(Extracted material begins)

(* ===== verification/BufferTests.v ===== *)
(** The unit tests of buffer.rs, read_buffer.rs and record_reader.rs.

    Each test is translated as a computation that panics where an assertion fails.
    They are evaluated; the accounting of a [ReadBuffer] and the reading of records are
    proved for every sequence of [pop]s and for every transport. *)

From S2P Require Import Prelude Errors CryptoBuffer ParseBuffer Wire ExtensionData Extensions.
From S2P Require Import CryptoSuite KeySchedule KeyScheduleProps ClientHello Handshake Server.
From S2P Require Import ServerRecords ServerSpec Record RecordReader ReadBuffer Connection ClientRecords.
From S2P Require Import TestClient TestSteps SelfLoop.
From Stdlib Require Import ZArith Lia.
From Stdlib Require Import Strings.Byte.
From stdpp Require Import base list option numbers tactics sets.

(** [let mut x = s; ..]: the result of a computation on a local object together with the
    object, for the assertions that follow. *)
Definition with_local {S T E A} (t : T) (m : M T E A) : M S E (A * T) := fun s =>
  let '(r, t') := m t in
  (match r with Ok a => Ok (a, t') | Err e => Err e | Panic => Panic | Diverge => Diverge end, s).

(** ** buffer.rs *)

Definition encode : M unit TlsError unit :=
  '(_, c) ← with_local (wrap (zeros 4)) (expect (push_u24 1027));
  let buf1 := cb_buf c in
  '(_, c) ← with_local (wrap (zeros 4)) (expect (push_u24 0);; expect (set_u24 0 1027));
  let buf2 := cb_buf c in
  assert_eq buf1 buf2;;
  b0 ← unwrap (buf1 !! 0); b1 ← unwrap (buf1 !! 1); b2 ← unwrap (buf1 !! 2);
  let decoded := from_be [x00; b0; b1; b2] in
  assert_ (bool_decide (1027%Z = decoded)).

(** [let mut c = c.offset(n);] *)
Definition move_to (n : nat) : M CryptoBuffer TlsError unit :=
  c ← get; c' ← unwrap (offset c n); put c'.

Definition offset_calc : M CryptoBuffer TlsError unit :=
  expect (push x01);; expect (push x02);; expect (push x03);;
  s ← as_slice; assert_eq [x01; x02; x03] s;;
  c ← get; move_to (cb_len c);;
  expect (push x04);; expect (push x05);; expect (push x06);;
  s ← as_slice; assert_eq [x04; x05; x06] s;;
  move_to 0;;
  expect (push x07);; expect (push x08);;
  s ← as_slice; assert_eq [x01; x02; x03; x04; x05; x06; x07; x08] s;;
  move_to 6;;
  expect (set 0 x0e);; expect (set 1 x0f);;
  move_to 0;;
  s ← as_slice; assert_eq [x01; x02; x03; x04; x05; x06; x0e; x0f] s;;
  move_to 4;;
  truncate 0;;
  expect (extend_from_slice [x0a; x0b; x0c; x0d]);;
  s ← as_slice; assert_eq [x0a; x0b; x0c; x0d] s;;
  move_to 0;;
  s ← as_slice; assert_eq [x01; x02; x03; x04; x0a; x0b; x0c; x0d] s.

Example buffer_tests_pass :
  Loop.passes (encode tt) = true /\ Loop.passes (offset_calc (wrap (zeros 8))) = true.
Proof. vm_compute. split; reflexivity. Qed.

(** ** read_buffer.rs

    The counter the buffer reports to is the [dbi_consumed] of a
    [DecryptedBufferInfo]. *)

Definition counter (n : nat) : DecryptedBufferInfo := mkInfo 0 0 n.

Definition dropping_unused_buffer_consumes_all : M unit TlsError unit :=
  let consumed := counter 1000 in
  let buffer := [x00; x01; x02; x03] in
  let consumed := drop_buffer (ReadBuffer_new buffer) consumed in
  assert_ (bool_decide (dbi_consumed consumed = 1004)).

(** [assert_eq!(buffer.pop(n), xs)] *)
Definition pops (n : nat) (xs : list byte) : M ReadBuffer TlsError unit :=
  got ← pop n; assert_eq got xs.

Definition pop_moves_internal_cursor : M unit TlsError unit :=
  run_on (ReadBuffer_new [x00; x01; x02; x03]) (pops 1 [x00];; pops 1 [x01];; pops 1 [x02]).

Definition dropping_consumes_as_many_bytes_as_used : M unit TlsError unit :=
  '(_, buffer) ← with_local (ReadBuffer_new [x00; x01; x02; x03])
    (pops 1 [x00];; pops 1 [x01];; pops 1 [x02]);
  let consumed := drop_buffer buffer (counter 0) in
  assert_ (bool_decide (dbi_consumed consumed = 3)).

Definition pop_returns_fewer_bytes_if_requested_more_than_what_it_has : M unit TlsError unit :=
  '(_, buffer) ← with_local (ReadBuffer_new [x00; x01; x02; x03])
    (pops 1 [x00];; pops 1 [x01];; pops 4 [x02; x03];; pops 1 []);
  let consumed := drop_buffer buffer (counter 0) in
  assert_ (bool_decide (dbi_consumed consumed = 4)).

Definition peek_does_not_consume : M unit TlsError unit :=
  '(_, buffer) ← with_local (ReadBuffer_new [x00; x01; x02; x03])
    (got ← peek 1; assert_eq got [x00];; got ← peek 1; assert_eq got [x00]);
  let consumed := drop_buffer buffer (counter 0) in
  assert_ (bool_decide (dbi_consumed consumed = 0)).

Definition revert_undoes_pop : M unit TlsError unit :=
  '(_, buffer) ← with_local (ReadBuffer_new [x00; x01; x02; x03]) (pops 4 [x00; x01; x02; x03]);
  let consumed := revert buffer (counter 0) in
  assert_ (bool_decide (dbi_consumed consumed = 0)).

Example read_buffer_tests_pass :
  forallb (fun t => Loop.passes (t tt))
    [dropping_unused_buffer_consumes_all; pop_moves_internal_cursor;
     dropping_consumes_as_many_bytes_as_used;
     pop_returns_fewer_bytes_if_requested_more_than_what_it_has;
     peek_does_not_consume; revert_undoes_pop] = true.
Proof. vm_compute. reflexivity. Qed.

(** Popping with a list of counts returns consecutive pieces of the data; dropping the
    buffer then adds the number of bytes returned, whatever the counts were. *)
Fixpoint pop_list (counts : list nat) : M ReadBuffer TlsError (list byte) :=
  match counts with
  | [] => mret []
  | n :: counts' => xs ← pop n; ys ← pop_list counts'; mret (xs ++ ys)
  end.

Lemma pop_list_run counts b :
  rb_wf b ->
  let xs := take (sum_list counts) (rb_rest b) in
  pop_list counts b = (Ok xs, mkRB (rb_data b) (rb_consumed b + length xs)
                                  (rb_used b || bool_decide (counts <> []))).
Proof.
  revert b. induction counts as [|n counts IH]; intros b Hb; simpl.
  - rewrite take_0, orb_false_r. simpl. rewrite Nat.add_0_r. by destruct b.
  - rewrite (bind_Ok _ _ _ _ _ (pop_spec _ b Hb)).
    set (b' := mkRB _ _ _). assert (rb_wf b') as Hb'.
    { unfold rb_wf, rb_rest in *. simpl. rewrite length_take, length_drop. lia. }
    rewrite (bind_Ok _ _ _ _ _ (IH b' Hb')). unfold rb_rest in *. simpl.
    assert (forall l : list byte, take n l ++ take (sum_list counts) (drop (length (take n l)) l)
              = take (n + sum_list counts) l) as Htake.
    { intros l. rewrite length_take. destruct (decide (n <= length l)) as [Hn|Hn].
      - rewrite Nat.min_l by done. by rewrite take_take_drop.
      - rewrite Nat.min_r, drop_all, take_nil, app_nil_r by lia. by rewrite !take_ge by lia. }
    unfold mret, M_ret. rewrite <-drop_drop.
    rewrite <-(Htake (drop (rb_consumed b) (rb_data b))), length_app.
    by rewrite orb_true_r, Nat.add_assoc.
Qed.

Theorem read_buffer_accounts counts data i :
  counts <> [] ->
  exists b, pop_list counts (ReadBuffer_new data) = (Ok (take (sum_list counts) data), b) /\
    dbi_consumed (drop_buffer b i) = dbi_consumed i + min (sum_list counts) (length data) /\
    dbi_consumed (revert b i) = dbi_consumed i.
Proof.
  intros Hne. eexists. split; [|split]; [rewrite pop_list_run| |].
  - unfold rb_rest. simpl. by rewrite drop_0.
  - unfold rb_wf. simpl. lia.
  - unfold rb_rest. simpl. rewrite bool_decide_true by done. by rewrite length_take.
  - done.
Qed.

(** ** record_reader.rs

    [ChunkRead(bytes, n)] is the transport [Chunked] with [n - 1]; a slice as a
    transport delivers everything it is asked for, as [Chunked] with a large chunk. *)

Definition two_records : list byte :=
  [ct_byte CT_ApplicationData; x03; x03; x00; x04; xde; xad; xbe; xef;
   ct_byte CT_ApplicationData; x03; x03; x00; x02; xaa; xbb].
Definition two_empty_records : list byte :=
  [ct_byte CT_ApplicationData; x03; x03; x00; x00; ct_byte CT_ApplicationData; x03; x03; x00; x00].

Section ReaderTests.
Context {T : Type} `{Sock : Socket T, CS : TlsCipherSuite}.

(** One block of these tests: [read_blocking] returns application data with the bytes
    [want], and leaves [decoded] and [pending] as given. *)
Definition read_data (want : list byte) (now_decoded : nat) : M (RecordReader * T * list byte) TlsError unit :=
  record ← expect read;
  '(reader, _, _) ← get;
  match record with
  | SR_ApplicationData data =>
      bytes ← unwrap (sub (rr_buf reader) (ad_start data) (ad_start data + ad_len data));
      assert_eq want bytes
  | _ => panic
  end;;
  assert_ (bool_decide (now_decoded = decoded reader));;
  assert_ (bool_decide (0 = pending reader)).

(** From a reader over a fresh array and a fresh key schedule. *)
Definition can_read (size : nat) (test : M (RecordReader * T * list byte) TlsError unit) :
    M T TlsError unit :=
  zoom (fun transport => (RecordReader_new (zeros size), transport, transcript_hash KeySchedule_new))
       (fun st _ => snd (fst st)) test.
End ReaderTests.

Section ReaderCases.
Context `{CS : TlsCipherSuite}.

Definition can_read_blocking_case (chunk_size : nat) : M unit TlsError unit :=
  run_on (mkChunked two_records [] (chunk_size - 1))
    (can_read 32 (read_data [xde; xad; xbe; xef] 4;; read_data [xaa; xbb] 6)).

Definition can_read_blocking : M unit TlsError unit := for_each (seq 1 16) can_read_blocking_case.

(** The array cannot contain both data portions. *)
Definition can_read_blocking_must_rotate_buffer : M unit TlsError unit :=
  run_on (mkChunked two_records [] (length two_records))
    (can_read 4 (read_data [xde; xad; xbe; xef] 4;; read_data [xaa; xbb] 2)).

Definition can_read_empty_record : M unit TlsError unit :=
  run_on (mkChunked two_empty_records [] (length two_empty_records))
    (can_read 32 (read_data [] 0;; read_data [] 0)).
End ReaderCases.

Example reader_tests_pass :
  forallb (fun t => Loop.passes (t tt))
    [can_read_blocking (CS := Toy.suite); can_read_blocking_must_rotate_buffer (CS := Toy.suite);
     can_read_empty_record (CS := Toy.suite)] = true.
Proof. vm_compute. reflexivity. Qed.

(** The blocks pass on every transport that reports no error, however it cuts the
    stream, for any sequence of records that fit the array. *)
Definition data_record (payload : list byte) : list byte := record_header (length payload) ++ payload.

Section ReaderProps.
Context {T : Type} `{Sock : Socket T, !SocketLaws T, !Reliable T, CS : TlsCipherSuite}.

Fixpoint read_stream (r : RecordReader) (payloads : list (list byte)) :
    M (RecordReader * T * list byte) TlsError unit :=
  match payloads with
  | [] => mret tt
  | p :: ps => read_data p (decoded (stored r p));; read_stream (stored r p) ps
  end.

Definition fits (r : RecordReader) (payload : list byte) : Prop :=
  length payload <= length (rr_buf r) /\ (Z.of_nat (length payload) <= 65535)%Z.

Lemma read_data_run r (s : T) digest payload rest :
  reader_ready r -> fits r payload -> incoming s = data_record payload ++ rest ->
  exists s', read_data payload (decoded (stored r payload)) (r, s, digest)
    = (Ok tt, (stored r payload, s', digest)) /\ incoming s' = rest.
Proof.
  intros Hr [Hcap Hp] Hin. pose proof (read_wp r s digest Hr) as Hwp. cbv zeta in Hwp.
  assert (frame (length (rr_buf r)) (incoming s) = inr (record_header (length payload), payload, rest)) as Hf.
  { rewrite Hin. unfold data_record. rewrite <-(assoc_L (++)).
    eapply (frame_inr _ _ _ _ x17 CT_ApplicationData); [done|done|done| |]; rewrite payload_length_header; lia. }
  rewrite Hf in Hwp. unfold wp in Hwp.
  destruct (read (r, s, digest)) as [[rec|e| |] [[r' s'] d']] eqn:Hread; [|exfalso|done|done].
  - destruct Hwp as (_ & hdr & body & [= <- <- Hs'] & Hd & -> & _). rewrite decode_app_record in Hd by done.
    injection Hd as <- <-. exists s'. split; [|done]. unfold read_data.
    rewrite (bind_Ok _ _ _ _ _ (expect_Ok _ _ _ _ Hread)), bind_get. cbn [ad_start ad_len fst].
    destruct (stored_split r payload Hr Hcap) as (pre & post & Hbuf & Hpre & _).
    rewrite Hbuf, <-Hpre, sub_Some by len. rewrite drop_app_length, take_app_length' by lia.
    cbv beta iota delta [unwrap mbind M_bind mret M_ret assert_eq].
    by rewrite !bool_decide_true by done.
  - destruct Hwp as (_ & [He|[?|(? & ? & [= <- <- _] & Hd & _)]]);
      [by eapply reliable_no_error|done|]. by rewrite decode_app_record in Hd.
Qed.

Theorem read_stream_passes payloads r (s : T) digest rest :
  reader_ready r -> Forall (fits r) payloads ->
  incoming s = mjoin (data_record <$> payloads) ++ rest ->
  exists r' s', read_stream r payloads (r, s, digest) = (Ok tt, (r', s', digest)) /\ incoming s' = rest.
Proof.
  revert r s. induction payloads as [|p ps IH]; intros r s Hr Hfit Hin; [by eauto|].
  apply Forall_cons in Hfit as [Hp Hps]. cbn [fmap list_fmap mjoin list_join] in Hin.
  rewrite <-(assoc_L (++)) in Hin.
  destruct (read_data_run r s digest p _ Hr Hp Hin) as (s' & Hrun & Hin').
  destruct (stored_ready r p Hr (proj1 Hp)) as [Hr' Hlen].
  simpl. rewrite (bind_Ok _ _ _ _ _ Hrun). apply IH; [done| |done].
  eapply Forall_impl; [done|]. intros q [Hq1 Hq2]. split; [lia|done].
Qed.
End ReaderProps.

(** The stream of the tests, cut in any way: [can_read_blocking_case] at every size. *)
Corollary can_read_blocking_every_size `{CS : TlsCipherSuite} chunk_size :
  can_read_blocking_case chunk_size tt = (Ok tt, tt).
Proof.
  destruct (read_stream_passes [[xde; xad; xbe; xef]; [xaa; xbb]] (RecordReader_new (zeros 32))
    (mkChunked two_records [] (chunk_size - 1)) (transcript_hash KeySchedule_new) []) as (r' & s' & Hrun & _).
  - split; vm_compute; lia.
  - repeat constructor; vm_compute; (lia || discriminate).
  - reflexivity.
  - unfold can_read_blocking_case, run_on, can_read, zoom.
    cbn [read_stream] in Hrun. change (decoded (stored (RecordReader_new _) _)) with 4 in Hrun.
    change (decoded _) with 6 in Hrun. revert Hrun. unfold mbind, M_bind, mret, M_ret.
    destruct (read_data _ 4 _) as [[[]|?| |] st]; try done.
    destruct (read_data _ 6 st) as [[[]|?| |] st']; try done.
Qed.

(Extracted material ends)
(Extracted material begins)

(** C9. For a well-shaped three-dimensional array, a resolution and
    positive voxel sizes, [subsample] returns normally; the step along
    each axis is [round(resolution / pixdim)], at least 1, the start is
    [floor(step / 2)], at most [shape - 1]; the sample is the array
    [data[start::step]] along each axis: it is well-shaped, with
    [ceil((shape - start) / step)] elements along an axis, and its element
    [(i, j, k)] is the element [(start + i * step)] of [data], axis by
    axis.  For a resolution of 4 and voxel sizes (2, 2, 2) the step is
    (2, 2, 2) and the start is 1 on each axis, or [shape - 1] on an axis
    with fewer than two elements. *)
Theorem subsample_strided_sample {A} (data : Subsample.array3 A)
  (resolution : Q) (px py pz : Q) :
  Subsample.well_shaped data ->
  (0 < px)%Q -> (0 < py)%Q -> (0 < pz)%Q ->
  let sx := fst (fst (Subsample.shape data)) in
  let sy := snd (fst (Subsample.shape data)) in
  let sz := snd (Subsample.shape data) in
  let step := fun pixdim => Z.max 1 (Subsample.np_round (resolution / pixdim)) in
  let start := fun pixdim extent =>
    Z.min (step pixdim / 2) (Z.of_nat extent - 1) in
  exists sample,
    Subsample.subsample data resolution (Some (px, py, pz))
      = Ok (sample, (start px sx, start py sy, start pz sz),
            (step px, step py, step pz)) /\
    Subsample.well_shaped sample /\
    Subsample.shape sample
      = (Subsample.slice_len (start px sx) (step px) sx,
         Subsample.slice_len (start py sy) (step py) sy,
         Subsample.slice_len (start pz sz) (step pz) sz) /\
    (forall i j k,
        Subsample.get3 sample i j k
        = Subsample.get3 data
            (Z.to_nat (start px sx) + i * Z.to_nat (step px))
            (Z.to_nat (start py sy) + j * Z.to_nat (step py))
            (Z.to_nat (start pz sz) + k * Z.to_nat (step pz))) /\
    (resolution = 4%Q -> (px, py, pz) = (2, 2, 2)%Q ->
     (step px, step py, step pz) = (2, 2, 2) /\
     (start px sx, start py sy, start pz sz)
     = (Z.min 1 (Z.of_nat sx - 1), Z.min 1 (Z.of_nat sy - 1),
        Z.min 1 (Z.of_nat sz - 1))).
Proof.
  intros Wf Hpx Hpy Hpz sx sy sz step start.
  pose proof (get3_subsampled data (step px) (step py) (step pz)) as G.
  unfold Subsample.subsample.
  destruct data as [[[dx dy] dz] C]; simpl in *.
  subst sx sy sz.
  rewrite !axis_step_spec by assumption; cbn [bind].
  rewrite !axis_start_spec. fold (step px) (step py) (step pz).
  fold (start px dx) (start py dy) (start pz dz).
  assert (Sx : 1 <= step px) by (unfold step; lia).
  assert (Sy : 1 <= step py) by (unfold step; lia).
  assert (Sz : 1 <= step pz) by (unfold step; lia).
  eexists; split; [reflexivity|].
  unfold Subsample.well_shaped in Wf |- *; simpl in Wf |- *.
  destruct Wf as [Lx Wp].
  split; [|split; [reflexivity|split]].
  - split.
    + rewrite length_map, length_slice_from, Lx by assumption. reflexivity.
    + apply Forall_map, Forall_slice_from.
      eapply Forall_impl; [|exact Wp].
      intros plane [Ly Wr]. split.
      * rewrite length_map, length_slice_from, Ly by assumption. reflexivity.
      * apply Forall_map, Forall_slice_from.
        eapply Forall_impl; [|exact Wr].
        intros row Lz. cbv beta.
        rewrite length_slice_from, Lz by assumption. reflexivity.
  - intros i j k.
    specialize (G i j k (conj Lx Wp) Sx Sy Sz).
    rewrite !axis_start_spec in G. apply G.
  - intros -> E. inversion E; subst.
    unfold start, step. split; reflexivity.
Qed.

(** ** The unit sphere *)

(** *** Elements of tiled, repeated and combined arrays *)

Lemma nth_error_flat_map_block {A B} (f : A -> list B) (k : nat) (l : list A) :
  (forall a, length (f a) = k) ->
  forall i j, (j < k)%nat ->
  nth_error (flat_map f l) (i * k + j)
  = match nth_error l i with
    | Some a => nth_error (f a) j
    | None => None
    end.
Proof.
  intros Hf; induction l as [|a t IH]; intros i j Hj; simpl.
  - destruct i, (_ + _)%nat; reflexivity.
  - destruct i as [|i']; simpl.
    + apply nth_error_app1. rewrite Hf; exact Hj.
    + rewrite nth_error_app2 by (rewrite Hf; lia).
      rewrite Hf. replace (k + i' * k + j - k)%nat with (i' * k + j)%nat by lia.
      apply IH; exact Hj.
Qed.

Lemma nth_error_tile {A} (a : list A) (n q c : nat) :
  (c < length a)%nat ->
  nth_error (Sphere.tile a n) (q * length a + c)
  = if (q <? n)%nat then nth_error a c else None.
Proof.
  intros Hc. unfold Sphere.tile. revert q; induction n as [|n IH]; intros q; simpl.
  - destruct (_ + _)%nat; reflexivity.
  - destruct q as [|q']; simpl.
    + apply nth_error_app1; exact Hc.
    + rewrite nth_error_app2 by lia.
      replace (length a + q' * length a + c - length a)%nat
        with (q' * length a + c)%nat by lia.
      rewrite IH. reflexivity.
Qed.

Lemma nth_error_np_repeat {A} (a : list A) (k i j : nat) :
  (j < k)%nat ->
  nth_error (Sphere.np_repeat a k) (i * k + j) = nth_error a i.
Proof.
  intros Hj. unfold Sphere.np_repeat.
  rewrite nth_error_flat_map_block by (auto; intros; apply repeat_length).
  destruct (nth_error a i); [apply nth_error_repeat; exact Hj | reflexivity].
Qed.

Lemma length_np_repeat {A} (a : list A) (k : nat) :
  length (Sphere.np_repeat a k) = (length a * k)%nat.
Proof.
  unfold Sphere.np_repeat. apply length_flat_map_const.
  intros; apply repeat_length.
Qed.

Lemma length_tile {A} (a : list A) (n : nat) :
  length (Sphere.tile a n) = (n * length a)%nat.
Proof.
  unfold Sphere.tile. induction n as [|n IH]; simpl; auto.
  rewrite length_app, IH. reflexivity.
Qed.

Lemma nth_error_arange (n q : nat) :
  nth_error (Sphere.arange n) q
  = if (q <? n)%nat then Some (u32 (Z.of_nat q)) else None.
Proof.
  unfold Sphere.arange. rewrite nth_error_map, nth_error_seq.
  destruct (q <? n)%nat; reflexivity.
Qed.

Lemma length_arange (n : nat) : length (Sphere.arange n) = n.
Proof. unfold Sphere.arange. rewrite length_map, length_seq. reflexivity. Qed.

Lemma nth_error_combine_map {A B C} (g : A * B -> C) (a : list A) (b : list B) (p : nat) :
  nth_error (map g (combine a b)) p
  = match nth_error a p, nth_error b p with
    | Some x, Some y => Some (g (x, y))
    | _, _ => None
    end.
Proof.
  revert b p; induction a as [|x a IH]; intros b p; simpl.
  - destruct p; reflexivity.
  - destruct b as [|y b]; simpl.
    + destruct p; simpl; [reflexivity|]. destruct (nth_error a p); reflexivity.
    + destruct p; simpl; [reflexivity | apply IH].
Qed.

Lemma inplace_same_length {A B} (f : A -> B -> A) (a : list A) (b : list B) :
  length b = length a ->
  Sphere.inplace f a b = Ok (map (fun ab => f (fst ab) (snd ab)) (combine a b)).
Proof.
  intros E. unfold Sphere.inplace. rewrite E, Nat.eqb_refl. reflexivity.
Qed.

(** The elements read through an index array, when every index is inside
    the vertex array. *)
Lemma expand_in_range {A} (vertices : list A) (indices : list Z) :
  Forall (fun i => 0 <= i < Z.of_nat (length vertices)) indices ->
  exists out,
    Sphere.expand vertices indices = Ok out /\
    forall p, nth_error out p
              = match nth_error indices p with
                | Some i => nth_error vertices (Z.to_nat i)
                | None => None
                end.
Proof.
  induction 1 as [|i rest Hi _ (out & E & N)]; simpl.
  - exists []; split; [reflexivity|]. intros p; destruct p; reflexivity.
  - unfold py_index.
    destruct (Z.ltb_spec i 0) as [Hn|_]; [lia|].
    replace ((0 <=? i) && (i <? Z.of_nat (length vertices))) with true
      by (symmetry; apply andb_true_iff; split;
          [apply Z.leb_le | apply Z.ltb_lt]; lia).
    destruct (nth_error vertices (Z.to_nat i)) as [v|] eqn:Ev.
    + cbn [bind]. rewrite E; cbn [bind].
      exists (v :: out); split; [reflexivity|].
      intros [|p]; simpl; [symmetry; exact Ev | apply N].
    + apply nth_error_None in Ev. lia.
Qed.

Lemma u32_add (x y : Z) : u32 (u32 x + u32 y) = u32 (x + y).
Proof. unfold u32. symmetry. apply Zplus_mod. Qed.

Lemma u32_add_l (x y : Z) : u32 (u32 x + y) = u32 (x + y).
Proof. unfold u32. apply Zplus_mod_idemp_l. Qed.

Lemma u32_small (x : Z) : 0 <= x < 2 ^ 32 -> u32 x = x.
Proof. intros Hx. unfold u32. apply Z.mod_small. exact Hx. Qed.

(Extracted material ends)

Only lines with the string "Example" are wanted; please find each one in the listing and copy it.

▶ _Answer to this problem_:
Example buffer_tests_pass :
Example read_buffer_tests_pass :
Example reader_tests_pass :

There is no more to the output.